RECORDS SUPPLIED
(** A 64 KiB-aligned range of the title space that meets no region. *)
Definition gap (l : list region) (size c : Z) : Prop :=
  NXV_LOWEST <= c /\ c + size <= NXV_HIGHEST /\ c mod NXV_GRANULARITY = 0 /\ clear_of l c (c + size).

Lemma gran_pow : NXV_GRANULARITY = 2 ^ 16.
Proof. done. Qed.

Lemma gap_up_spec size : 0 < size <= 0x7FFD0000 -> forall l lo c,
  regions_ok lo l NXV_HIGHEST -> 0 <= lo <= c -> NXV_LOWEST <= c <= 2 ^ 31 -> c mod NXV_GRANULARITY = 0 ->
  let r := gap_up l size c in
  (r = 0 /\ forall d, c <= d -> ~ gap l size d) \/
  (c <= r /\ gap l size r /\ forall d, c <= d -> gap l size d -> r <= d).
Proof.
  intros Hs. induction l as [| x l IH]; intros lo c H Hlo Hc Hm; cbn [gap_up].
  - unfold NXV_LOWEST, NXV_HIGHEST in *. rewrite add32_id by lia.
    destruct (Z.leb_spec (c + size) 2147352576) as [Hf | Hf].
    + right. split; [lia |]. split; [| intros; lia].
      unfold gap, NXV_LOWEST, NXV_HIGHEST. split; [lia |]. split; [lia |]. split; [done |].
      intros y Hy. set_solver.
    + left. split; [done |]. intros d Hd (G1 & G2 & _). unfold NXV_HIGHEST in G2. lia.
  - pose proof H as (H1 & (H2 & H2' & H2'') & H3).
    pose proof (regions_ok_le _ _ _ H3) as He. unfold NXV_HIGHEST in He.
    rewrite (REnd_rend lo (x :: l) NXV_HIGHEST x H) by (done || lia || set_solver).
    assert (Hre : Base x < rend x) by (unfold rend; lia).
    assert (Later : forall y, y ∈ l -> rend x <= Base y)
      by (intros y Hy; by destruct (regions_ok_elem _ _ _ _ H3 Hy)).
    destruct ((c <=? Base x) && (size <=? sub32 (Base x) c)) eqn:E.
    + apply andb_true_iff in E as [E1 E2]. rewrite sub32_id in E2 by lia.
      right. split; [lia |]. split; [| intros; lia].
      split; [lia |]. split; [unfold NXV_HIGHEST; lia |]. split; [done |].
      intros y [-> | Hy]%elem_of_cons; [right; lia | right; pose proof (Later y Hy); lia].
    + assert (Hfit : ~ (c + size <= Base x)) by (intros ?; rewrite sub32_id in E by lia; lia).
      set (c' := if c <? rend x then ROUND_UP (rend x) NXV_GRANULARITY else c).
      assert (Hc' : c <= c' /\ rend x <= c' <= 2 ^ 31 /\ c' mod NXV_GRANULARITY = 0 /\
        forall d, d mod NXV_GRANULARITY = 0 -> c <= d -> rend x <= d -> c' <= d).
      { subst c'. rewrite gran_pow in *. destruct (Z.ltb_spec c (rend x)) as [Hl | Hl].
        - destruct (round_up_props (rend x) 16) as (A & B & C); [lia | lia | lia |].
          split; [lia |]. split; [split; [lia |] |].
          + pose proof (C (2 ^ 31) eq_refl ltac:(lia)). lia.
          + split; [done |]. intros; by apply C.
        - repeat split; try done; try lia. }
      destruct Hc' as (C1 & C2 & C3 & C4).
      destruct (IH (rend x) c' H3 ltac:(lia) ltac:(lia) C3) as [[-> Hn] | (R1 & R2 & R3)]; [left | right].
      * split; [done |]. intros d Hd G. apply (Hn d); [| by destruct G as (G1 & G2 & G3 & G4);
          repeat split; try done; intros y Hy; apply G4; set_solver].
        destruct G as (G1 & G2 & G3 & G4). apply C4; [done | done |].
        destruct (G4 x ltac:(set_solver)) as [? | ?]; [done | lia].
      * split; [lia |]. split.
        -- destruct R2 as (G1 & G2 & G3 & G4). repeat split; try done.
           intros y [-> | Hy]%elem_of_cons; [left; lia | by apply G4].
        -- intros d Hd G. apply R3; [| by destruct G as (G1 & G2 & G3 & G4);
             repeat split; try done; intros y Hy; apply G4; set_solver].
           destruct G as (G1 & G2 & G3 & G4). apply C4; [done | done |].
           destruct (G4 x ltac:(set_solver)) as [? | ?]; [done | lia].
Qed.
Lemma carve_spec v node i x a b : vm_wf v -> NxvRegionList v !! i = Some x ->
  Base x <= a < b -> b <= rend x -> a mod 4096 = 0 -> b mod 4096 = 0 ->
  (forall k, k ∈ cset (mem v) -> ~ (a <= 4096 * k < b)) ->
  exists s v', carve v node i x a b = (s, v') /\ vm_wf v' /\ mem v' = mem v /\ NxvCommitted v' = NxvCommitted v /\
    ((s = STATUS_SUCCESS /\ carved (NxvRegionList v) (NxvRegionList v') a b /\
      NxvReserved v' = NxvReserved v - (b - a) /\ (node = true \/ a = Base x \/ b = rend x)) \/
     (s = STATUS_INSUFFICIENT_RESOURCES /\ node = false /\ a <> Base x /\ b <> rend x /\ v' = v)).
Proof.
  intros W Hi Ha Hb Ham Hbm Hcl. pose proof W as [T C R Rs Cv].
  pose proof (list_elem_of_lookup_2 _ _ _ Hi) as Hx.
  destruct (regions_ok_elem _ _ _ _ R Hx) as (X1 & X2 & X3). pose proof X3 as (X4 & _).
  pose proof (total_bound _ _ _ R) as Htot. unfold NXV_LOWEST, NXV_HIGHEST in X1, X2, Htot.
  assert (ER : REnd x = rend x) by (apply (REnd_rend NXV_LOWEST (NxvRegionList v) NXV_HIGHEST); done).
  apply list_elem_of_split_length in Hi as (l1 & l2 & El & Ei).
  destruct (remains_ok x a b X3 Ha Hb Ham Hbm) as (M1 & M2 & M3).
  set (l' := l1 ++ remains x a b ++ l2).
  rewrite El in R. pose proof (replace_region_ok _ _ _ _ _ _ R M1) as R'.
  pose proof (replace_region_carved _ _ _ _ _ _ a b R ltac:(lia) Hb M2) as CV'. fold l' in R', CV'.
  assert (T' : total l' = total (NxvRegionList v) - (b - a)).
  { unfold l'. rewrite El, !total_app. simpl. rewrite M3. lia. }
  assert (Hxt : b - a <= total (NxvRegionList v)).
  { rewrite El, total_app. simpl.
    pose proof (total_bound _ _ _ R) as Ht. rewrite El in *.
    apply regions_ok_app in R as (mid & Ra & (_ & _ & Rb)).
    pose proof (total_bound _ _ _ Ra). pose proof (total_bound _ _ _ Rb). unfold rend in *. lia. }
  assert (Goal' : forall v', mem v' = mem v -> NxvRegionList v' = l' -> NxvCommitted v' = NxvCommitted v ->
    NxvReserved v' = NxvReserved v - (b - a) -> vm_wf v' /\ carved (NxvRegionList v) (NxvRegionList v') a b).
  { intros v' E1 E2 E3 E4. split.
    - constructor; [by rewrite E1 | unfold counted in *; congruence | by rewrite E2 | congruence |].
      intros k Hk. rewrite E1 in Hk. rewrite E2. apply CV'. split; [| by apply Hcl].
      rewrite <- El. by apply Cv.
    - by rewrite E2, El. }
  unfold carve. rewrite ER. rewrite (sub32_id b a) by lia. rewrite Rs in *.
  rewrite sub32_id by lia.
  assert (El1 : forall y, <[i := y]> (NxvRegionList v) = l1 ++ y :: l2) by (intros y; rewrite El, Ei; apply insert_middle).
  assert (Eld : delete i (NxvRegionList v) = l1 ++ l2) by (rewrite El, Ei; apply delete_middle).
  unfold remains in l'. destruct (Z.eqb_spec a (Base x)) as [Ea | Ea], (Z.eqb_spec b (rend x)) as [Eb | Eb];
    cbn [andb].
  - eexists _, _. split; [done |].
    destruct (Goal' (with_regions (delete i (NxvRegionList v)) (with_reserved (total (NxvRegionList v) - (b - a)) v)))
      as [W' C']; try done.
    split; [done |]. split; [done |]. split; [done |]. left. split_and!; auto.
  - eexists _, _. split; [done |]. rewrite El1, sub32_id by (unfold rend in *; lia).
    destruct (Goal' (with_regions (l1 ++ Region b (Size x - (b - a)) (AllocProtect x) :: l2)
      (with_reserved (total (NxvRegionList v) - (b - a)) v))) as [W' C']; try done.
    { cbn [NxvRegionList with_regions]. unfold l'. cbn [app]. replace (Size x - (b - a)) with (rend x - b) by (unfold rend in *; lia). done. }
    split; [done |]. split; [done |]. split; [done |]. left. split_and!; auto.
  - eexists _, _. split; [done |]. rewrite El1, sub32_id by (unfold rend in *; lia).
    destruct (Goal' (with_regions (l1 ++ Region (Base x) (a - Base x) (AllocProtect x) :: l2)
      (with_reserved (total (NxvRegionList v) - (b - a)) v))) as [W' C']; try done.
    split; [done |]. split; [done |]. split; [done |]. left. split_and!; auto.
  - unfold NxvAllocRegion. destruct node.
    2: { eexists _, _. split; [done |]. cbn [NxvReserved with_reserved]. rewrite add32_id by lia.
      replace (total (NxvRegionList v) - (b - a) + (b - a)) with (NxvReserved v) by lia.
      assert (Ev : with_reserved (NxvReserved v) (with_reserved (total (NxvRegionList v) - (b - a)) v) = v)
        by by destruct v.
      rewrite Ev. repeat (split; [done |]). by right. }
    eexists _, _. split; [done |]. rewrite El1, (sub32_id (rend x) b), (sub32_id a (Base x)) by (unfold rend in *; lia).
    set (R1 := Region (Base x) (a - Base x) (AllocProtect x)).
    set (Tail := Region b (rend x - b) (AllocProtect x)).
    assert (Ep : insert_at (insert_pos (l1 ++ R1 :: l2) b) Tail (l1 ++ R1 :: l2) = l').
    { pose proof R as (mid & Ra & (Rm & _ & Rb))%regions_ok_app.
      replace (l1 ++ R1 :: l2) with ((l1 ++ [R1]) ++ l2) by by rewrite <- app_assoc.
      rewrite insert_pos_app.
      - unfold insert_at. rewrite take_app_length, drop_app_length. unfold l'. by rewrite <- !app_assoc.
      - intros y [Hy | ->%list_elem_of_singleton]%elem_of_app; [| simpl; lia].
        destruct (regions_ok_elem _ _ _ _ Ra Hy) as (_ & ? & (? & _)). unfold rend in *. lia.
      - intros y Hy. destruct (regions_ok_elem _ _ _ _ Rb Hy) as (? & _). lia. }
    set (v2 := with_regions (l1 ++ R1 :: l2) (with_reserved (total (NxvRegionList v) - (b - a)) v)).
    destruct (Goal' (with_reserved (sub32 (NxvReserved (NxvInsertRegion v2 Tail)) (Size Tail)) (NxvInsertRegion v2 Tail)))
      as [W' C']; try done.
    { cbn [NxvReserved with_reserved NxvInsertRegion with_regions v2 Size Tail].
      rewrite add32_id by (unfold rend in *; lia). rewrite sub32_id by (unfold rend in *; lia). lia. }
    split; [done |]. split; [done |]. split; [done |]. left. split; [done |]. split; [done |]. split; [| by left].
    cbn [NxvReserved with_reserved NxvInsertRegion with_regions v2 Size Tail].
    rewrite add32_id by (unfold rend in *; lia). rewrite sub32_id by (unfold rend in *; lia). lia.
Qed.
Lemma alloc_owners w w' n s i : window_ok w -> frames_kept none (wmem w) (wmem w') ->
  (forall i, 0 <= i < 4096 -> used w i = true -> pte (wmem w') (wpage i) = pte (wmem w) (wpage i)) ->
  (forall t, run_at w' t = if decide (s = t) then n else run_at w t) ->
  (forall i, s <= i < s + n -> page_owner w' i = wpage i) ->
  in_run (runs w') i -> page_owner w' i = if decide (in_run (runs w) i) then page_owner w i else wpage i.
Proof.
  intros O K P Rt Own Hi. case_decide as Hd.
  - apply (owner_kept none); [done | done | done | by intros [] |]. destruct (in_run_used w i O Hd). by apply P.
  - destruct Hi as (t & l & [<- Hn]%runs_lookup & Hit). rewrite Rt in Hit, Hn. case_decide as Ht; [subst t; by apply Own |].
    destruct Hd. exists t, (run_at w t). split; [by apply runs_lookup | done].
Qed.

(** A page of another run is not in the run at [s]. *)
Lemma other_run w w' s i : window_ok w -> run_at w s <> 0 -> (forall t, run_at w' t = if decide (s = t) then 0 else run_at w t) ->
  in_run (runs w') i -> in_run (runs w) i /\ ~ (s <= i < s + run_at w s) /\ ~ run_frames w s (fr (wmem w) (wpage i)).
Proof.
  intros O Hn Rt (t & l & [<- Hnz]%runs_lookup & Hit). rewrite Rt in Hit, Hnz. case_decide as Ht; [done |].
  assert (Hi : in_run (runs w) i) by (exists t, (run_at w t); split; [by apply runs_lookup | done]).
  assert (Ho : ~ (s <= i < s + run_at w s)).
  { intros Hin. destruct (Z.lt_ge_cases s t); [pose proof (wo_apart _ O s t Hn Hnz) | pose proof (wo_apart _ O t s Hnz Hn)]; lia. }
  split; [done |]. split; [done |]. intros (j & Hj & Ef). apply Ho. replace j with (wpage (j - 0xC1000)) in Ef by (unfold wpage; lia).
  unfold wpage in Hj. assert (Hjr : in_run (runs w) (j - 0xC1000)) by (exists s, (run_at w s); split; [by apply runs_lookup | lia]).
  rewrite (run_frame_apart w i (j - 0xC1000) O Hi Hjr Ef). lia.
Qed.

REQUIRED WORK
Within the material above, the line with "destruct Hc' as (C1 & C2 & C3 & C4)." opens the range and the line with "intros y [-> | Hy]%elem_of_cons; [left;" closes it; reproduce that range word for word.

SOLUTION FOR THIS EXERCISE
      destruct Hc' as (C1 & C2 & C3 & C4).
      destruct (IH (rend x) c' H3 ltac:(lia) ltac:(lia) C3) as [[-> Hn] | (R1 & R2 & R3)]; [left | right].
      * split; [done |]. intros d Hd G. apply (Hn d); [| by destruct G as (G1 & G2 & G3 & G4);
          repeat split; try done; intros y Hy; apply G4; set_solver].
        destruct G as (G1 & G2 & G3 & G4). apply C4; [done | done |].
        destruct (G4 x ltac:(set_solver)) as [? | ?]; [done | lia].
      * split; [lia |]. split.
        -- destruct R2 as (G1 & G2 & G3 & G4). repeat split; try done.
           intros y [-> | Hy]%elem_of_cons; [left; lia | by apply G4].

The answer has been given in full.